(WHAT YOU SHOULD DO): Set each line of the data down exactly, please.

Saved data entries
========================================

(* ===== verification/ConnectionManager.v ===== *)
(** * The connection manager
    ([daisyway/src/internal/daisyway/net/tcp_server/connection_manager.rs])

    The server accepts any number of connections but listens to one: the first
    connection to finish a negotiation becomes active and supersedes every
    older one.  The handles kept here abort their task when dropped
    ([abort_on_drop_handle.rs]). *)

From Stdlib Require Import Sorting.Permutation.
From S2P Require Import Prelude Types Effects Osk.

Definition MAX_BUDDING_CONNECTIONS : nat := 2000.

(** ** [BTreeMap<ConnectionId, AbortOnDropHandle>] *)
Abbreviation Handle := Z (only parsing).

(** The entries in the order of their keys. *)
Definition key_le (a b : ConnectionId * Handle) : Prop := (a.1 <= b.1)%Z.
#[export] Instance key_le_dec a b : Decision (key_le a b).
Proof. unfold key_le. apply _. Defined.

Definition entries (m : gmap Z Z) : list (ConnectionId * Handle) :=
  merge_sort key_le (map_to_list m).

Definition pop_first (m : gmap Z Z) : option ((ConnectionId * Handle) * gmap Z Z) :=
  match entries m with
  | [] => None
  | (k, h) :: _ => Some ((k, h), delete k m)
  end.

(** [split_off]: what stays (keys below [k]) and what is returned. *)
Definition split_off (k : ConnectionId) (m : gmap Z Z) : gmap Z Z * gmap Z Z :=
  (filter (fun kv => kv.1 < k)%Z m, filter (fun kv => k <= kv.1)%Z m).

(** ** [Drop for AbortOnDropHandle] *)
Definition drop_handle (h : Handle) : proc unit := perform (EAbort h).

Definition drop_option (h : option Handle) : proc unit :=
  match h with
  | Some h => drop_handle h
  | None => pure tt
  end.

Fixpoint drop_handles (hs : list Handle) : proc unit :=
  match hs with
  | [] => pure tt
  | h :: hs => drop_handle h ;;; drop_handles hs
  end.

Definition drop_map (m : gmap Z Z) : proc unit := drop_handles (entries m).*2.

(** ** State *)
Section Manager.
Context {O : Type} `{OskHandler O} (prof : profile).

Record ConnectionManager : Type := mkManager {
  osk_handler : O;
  next_connection_id : ConnectionId;
  active_connection : option (ConnectionId * Handle);
  budding_connections : gmap Z Z;
}.

Definition manager_new (osk_handler : O) : ConnectionManager :=
  mkManager osk_handler 0 None ∅.

Definition active_connection_id (self : ConnectionManager) : option ConnectionId :=
  fst <$> active_connection self.

(** ** Handlers

    A method on [&mut self] returns its [Result] with the state it left. *)
Definition allocate_connection_id (self : ConnectionManager) : outcome (ConnectionId * ConnectionManager) :=
  let r := next_connection_id self in
  let? next := add_u64 prof r 1 in
  Ok (r, mkManager (osk_handler self) next (active_connection self) (budding_connections self)).

Definition prune (budding : gmap Z Z) : proc (gmap Z Z) :=
  if bool_decide (MAX_BUDDING_CONNECTIONS <= size budding) then
    let! ((_, handle), budding) :=
      Ret (match pop_first budding with
           | Some r => Ok r
           | None => Panicked (Msg "Could not prune oldest budding connection to make space for a new one, because data structure returned None. This is a bug!" [])
           end) in
    let! _ := drop_handle handle in
    pure budding
  else pure budding.

Definition on_accept (self : ConnectionManager) (ev : AcceptEvent) : proc (outcome unit * ConnectionManager) :=
  let! (connection_id, self) := Ret (allocate_connection_id self) in
  let! budding := prune (budding_connections self) in
  let! abort_handle := perform (ESpawn connection_id (stream ev)) in
  let! _ := drop_option (budding !! connection_id) in
  pure (Ok tt, mkManager (osk_handler self) (next_connection_id self) (active_connection self)
                 (<[connection_id := abort_handle]> budding)).

Definition on_exit (self : ConnectionManager) (ev : ExitEvent) : proc (outcome unit * ConnectionManager) :=
  let conn_id := exit_connection_id ev in
  if bool_decide (Some conn_id = active_connection_id self) then
    let! _ := drop_option (snd <$> active_connection self) in
    pure (Ok tt, mkManager (osk_handler self) (next_connection_id self) None (budding_connections self))
  else
    let! _ := drop_option (budding_connections self !! conn_id) in
    pure (Ok tt, mkManager (osk_handler self) (next_connection_id self) (active_connection self)
                   (delete conn_id (budding_connections self))).

Definition on_osk_from_stale (self : ConnectionManager) (ev : OskEvent) : proc (outcome unit * ConnectionManager) :=
  pure (Ok tt, self).

Definition on_osk_from_active (self : ConnectionManager) (ev : OskEvent) : proc (outcome unit * ConnectionManager) :=
  let! r := ptry (set_osk (osk_handler self) (osk_key ev) (osk_reason ev)) in
  pure (r, self).

Definition on_osk_from_budding (self : ConnectionManager) (ev : OskEvent) : proc (outcome unit * ConnectionManager) :=
  let new_active_id := osk_connection_id ev in
  match budding_connections self !! new_active_id with
  | None => pure (Ok tt, self)
  | Some new_active_handle =>
      let budding := delete new_active_id (budding_connections self) in
      let '(below, removed) := split_off new_active_id budding in
      (* std::mem::swap(&mut removed, &mut self.budding_connections) *)
      let '(removed, budding) := (below, removed) in
      (* the previously active handle is dropped by the assignment *)
      let! _ := drop_option (snd <$> active_connection self) in
      let! r := ptry (set_osk (osk_handler self) (osk_key ev) (osk_reason ev)) in
      (* [removed] goes out of scope *)
      let! _ := drop_map removed in
      pure (r, mkManager (osk_handler self) (next_connection_id self)
                 (Some (new_active_id, new_active_handle)) budding)
  end.

Definition on_osk (self : ConnectionManager) (ev : OskEvent) : proc (outcome unit * ConnectionManager) :=
  let conn_id := osk_connection_id ev in
  let conn_lifecycle :=
    default Gt ((fun active => Z.compare conn_id active) <$> active_connection_id self) in
  match conn_lifecycle with
  | Lt => on_osk_from_stale self ev
  | Eq => on_osk_from_active self ev
  | Gt => on_osk_from_budding self ev
  end.

Definition on_event (self : ConnectionManager) (ev : StreamEvent) : proc (outcome unit * ConnectionManager) :=
  match ev with
  | SAccept ev => on_accept self ev
  | SExit ev => on_exit self ev
  | SOsk ev => on_osk self ev
  end.

(** [self.on_event(ev).await?]; an error ends the loop. *)
Definition manager_next (self : ConnectionManager) (ev : StreamEvent)
    : proc (control ConnectionManager (Error * ConnectionManager)) :=
  let! (r, self) := on_event self ev in
  match r with
  | Ok _ => pure (Continue self)
  | Err e => pure (Break (e, self))
  | Panicked m => Ret (Panicked m)
  end.

(** One turn of the manager's loop: [select!], then the event. *)
Definition manager_turn (self : ConnectionManager) : proc (control ConnectionManager (Error * ConnectionManager)) :=
  let! sel := perform ESelect in
  match sel with
  | Accepted (Ok ev) => manager_next self (SAccept ev)
  | Accepted (Err e) => pure (Break (e, self))
  | Accepted (Panicked m) => Ret (Panicked m)
  | Notified (Some n) => manager_next self (stream_event_from n)
  | Notified None =>
      pure (Break (EMsg (Msg "OSK notification queue closed. This is a bug!" []), self))
  end.

Definition manager_event_loop (fuel : nat) (self : ConnectionManager)
    : proc (control ConnectionManager (Error * ConnectionManager)) :=
  loop fuel manager_turn self.

(** Dropping the manager: its fields in the order of their declaration. *)
Definition drop_manager (self : ConnectionManager) : proc unit :=
  drop_option (snd <$> active_connection self) ;;; drop_map (budding_connections self).
End Manager.

Arguments ConnectionManager : clear implicits.
Arguments osk_handler {O} _.
Arguments next_connection_id {O} _.
Arguments active_connection {O} _.
Arguments budding_connections {O} _.
Arguments mkManager {O} _ _ _ _.
Arguments active_connection_id {O} _.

========================================

(RESULT BELOW):
(* ===== verification/ConnectionManager.v ===== *)
(** * The connection manager
    ([daisyway/src/internal/daisyway/net/tcp_server/connection_manager.rs])

    The server accepts any number of connections but listens to one: the first
    connection to finish a negotiation becomes active and supersedes every
    older one.  The handles kept here abort their task when dropped
    ([abort_on_drop_handle.rs]). *)

From Stdlib Require Import Sorting.Permutation.
From S2P Require Import Prelude Types Effects Osk.

Definition MAX_BUDDING_CONNECTIONS : nat := 2000.

(** ** [BTreeMap<ConnectionId, AbortOnDropHandle>] *)
Abbreviation Handle := Z (only parsing).

(** The entries in the order of their keys. *)
Definition key_le (a b : ConnectionId * Handle) : Prop := (a.1 <= b.1)%Z.
#[export] Instance key_le_dec a b : Decision (key_le a b).
Proof. unfold key_le. apply _. Defined.

Definition entries (m : gmap Z Z) : list (ConnectionId * Handle) :=
  merge_sort key_le (map_to_list m).

Definition pop_first (m : gmap Z Z) : option ((ConnectionId * Handle) * gmap Z Z) :=
  match entries m with
  | [] => None
  | (k, h) :: _ => Some ((k, h), delete k m)
  end.

(** [split_off]: what stays (keys below [k]) and what is returned. *)
Definition split_off (k : ConnectionId) (m : gmap Z Z) : gmap Z Z * gmap Z Z :=
  (filter (fun kv => kv.1 < k)%Z m, filter (fun kv => k <= kv.1)%Z m).

(** ** [Drop for AbortOnDropHandle] *)
Definition drop_handle (h : Handle) : proc unit := perform (EAbort h).

Definition drop_option (h : option Handle) : proc unit :=
  match h with
  | Some h => drop_handle h
  | None => pure tt
  end.

Fixpoint drop_handles (hs : list Handle) : proc unit :=
  match hs with
  | [] => pure tt
  | h :: hs => drop_handle h ;;; drop_handles hs
  end.

Definition drop_map (m : gmap Z Z) : proc unit := drop_handles (entries m).*2.

(** ** State *)
Section Manager.
Context {O : Type} `{OskHandler O} (prof : profile).

Record ConnectionManager : Type := mkManager {
  osk_handler : O;
  next_connection_id : ConnectionId;
  active_connection : option (ConnectionId * Handle);
  budding_connections : gmap Z Z;
}.

Definition manager_new (osk_handler : O) : ConnectionManager :=
  mkManager osk_handler 0 None ∅.

Definition active_connection_id (self : ConnectionManager) : option ConnectionId :=
  fst <$> active_connection self.

(** ** Handlers

    A method on [&mut self] returns its [Result] with the state it left. *)
Definition allocate_connection_id (self : ConnectionManager) : outcome (ConnectionId * ConnectionManager) :=
  let r := next_connection_id self in
  let? next := add_u64 prof r 1 in
  Ok (r, mkManager (osk_handler self) next (active_connection self) (budding_connections self)).

Definition prune (budding : gmap Z Z) : proc (gmap Z Z) :=
  if bool_decide (MAX_BUDDING_CONNECTIONS <= size budding) then
    let! ((_, handle), budding) :=
      Ret (match pop_first budding with
           | Some r => Ok r
           | None => Panicked (Msg "Could not prune oldest budding connection to make space for a new one, because data structure returned None. This is a bug!" [])
           end) in
    let! _ := drop_handle handle in
    pure budding
  else pure budding.

Definition on_accept (self : ConnectionManager) (ev : AcceptEvent) : proc (outcome unit * ConnectionManager) :=
  let! (connection_id, self) := Ret (allocate_connection_id self) in
  let! budding := prune (budding_connections self) in
  let! abort_handle := perform (ESpawn connection_id (stream ev)) in
  let! _ := drop_option (budding !! connection_id) in
  pure (Ok tt, mkManager (osk_handler self) (next_connection_id self) (active_connection self)
                 (<[connection_id := abort_handle]> budding)).

Definition on_exit (self : ConnectionManager) (ev : ExitEvent) : proc (outcome unit * ConnectionManager) :=
  let conn_id := exit_connection_id ev in
  if bool_decide (Some conn_id = active_connection_id self) then
    let! _ := drop_option (snd <$> active_connection self) in
    pure (Ok tt, mkManager (osk_handler self) (next_connection_id self) None (budding_connections self))
  else
    let! _ := drop_option (budding_connections self !! conn_id) in
    pure (Ok tt, mkManager (osk_handler self) (next_connection_id self) (active_connection self)
                   (delete conn_id (budding_connections self))).

Definition on_osk_from_stale (self : ConnectionManager) (ev : OskEvent) : proc (outcome unit * ConnectionManager) :=
  pure (Ok tt, self).

Definition on_osk_from_active (self : ConnectionManager) (ev : OskEvent) : proc (outcome unit * ConnectionManager) :=
  let! r := ptry (set_osk (osk_handler self) (osk_key ev) (osk_reason ev)) in
  pure (r, self).

Definition on_osk_from_budding (self : ConnectionManager) (ev : OskEvent) : proc (outcome unit * ConnectionManager) :=
  let new_active_id := osk_connection_id ev in
  match budding_connections self !! new_active_id with
  | None => pure (Ok tt, self)
  | Some new_active_handle =>
      let budding := delete new_active_id (budding_connections self) in
      let '(below, removed) := split_off new_active_id budding in
      (* std::mem::swap(&mut removed, &mut self.budding_connections) *)
      let '(removed, budding) := (below, removed) in
      (* the previously active handle is dropped by the assignment *)
      let! _ := drop_option (snd <$> active_connection self) in
      let! r := ptry (set_osk (osk_handler self) (osk_key ev) (osk_reason ev)) in
      (* [removed] goes out of scope *)
      let! _ := drop_map removed in
      pure (r, mkManager (osk_handler self) (next_connection_id self)
                 (Some (new_active_id, new_active_handle)) budding)
  end.

Definition on_osk (self : ConnectionManager) (ev : OskEvent) : proc (outcome unit * ConnectionManager) :=
  let conn_id := osk_connection_id ev in
  let conn_lifecycle :=
    default Gt ((fun active => Z.compare conn_id active) <$> active_connection_id self) in
  match conn_lifecycle with
  | Lt => on_osk_from_stale self ev
  | Eq => on_osk_from_active self ev
  | Gt => on_osk_from_budding self ev
  end.

Definition on_event (self : ConnectionManager) (ev : StreamEvent) : proc (outcome unit * ConnectionManager) :=
  match ev with
  | SAccept ev => on_accept self ev
  | SExit ev => on_exit self ev
  | SOsk ev => on_osk self ev
  end.

(** [self.on_event(ev).await?]; an error ends the loop. *)
Definition manager_next (self : ConnectionManager) (ev : StreamEvent)
    : proc (control ConnectionManager (Error * ConnectionManager)) :=
  let! (r, self) := on_event self ev in
  match r with
  | Ok _ => pure (Continue self)
  | Err e => pure (Break (e, self))
  | Panicked m => Ret (Panicked m)
  end.

(** One turn of the manager's loop: [select!], then the event. *)
Definition manager_turn (self : ConnectionManager) : proc (control ConnectionManager (Error * ConnectionManager)) :=
  let! sel := perform ESelect in
  match sel with
  | Accepted (Ok ev) => manager_next self (SAccept ev)
  | Accepted (Err e) => pure (Break (e, self))
  | Accepted (Panicked m) => Ret (Panicked m)
  | Notified (Some n) => manager_next self (stream_event_from n)
  | Notified None =>
      pure (Break (EMsg (Msg "OSK notification queue closed. This is a bug!" []), self))
  end.

Definition manager_event_loop (fuel : nat) (self : ConnectionManager)
    : proc (control ConnectionManager (Error * ConnectionManager)) :=
  loop fuel manager_turn self.

(** Dropping the manager: its fields in the order of their declaration. *)
Definition drop_manager (self : ConnectionManager) : proc unit :=
  drop_option (snd <$> active_connection self) ;;; drop_map (budding_connections self).
End Manager.

Arguments ConnectionManager : clear implicits.
Arguments osk_handler {O} _.
Arguments next_connection_id {O} _.
Arguments active_connection {O} _.
Arguments budding_connections {O} _.
Arguments mkManager {O} _ _ _ _.
Arguments active_connection_id {O} _.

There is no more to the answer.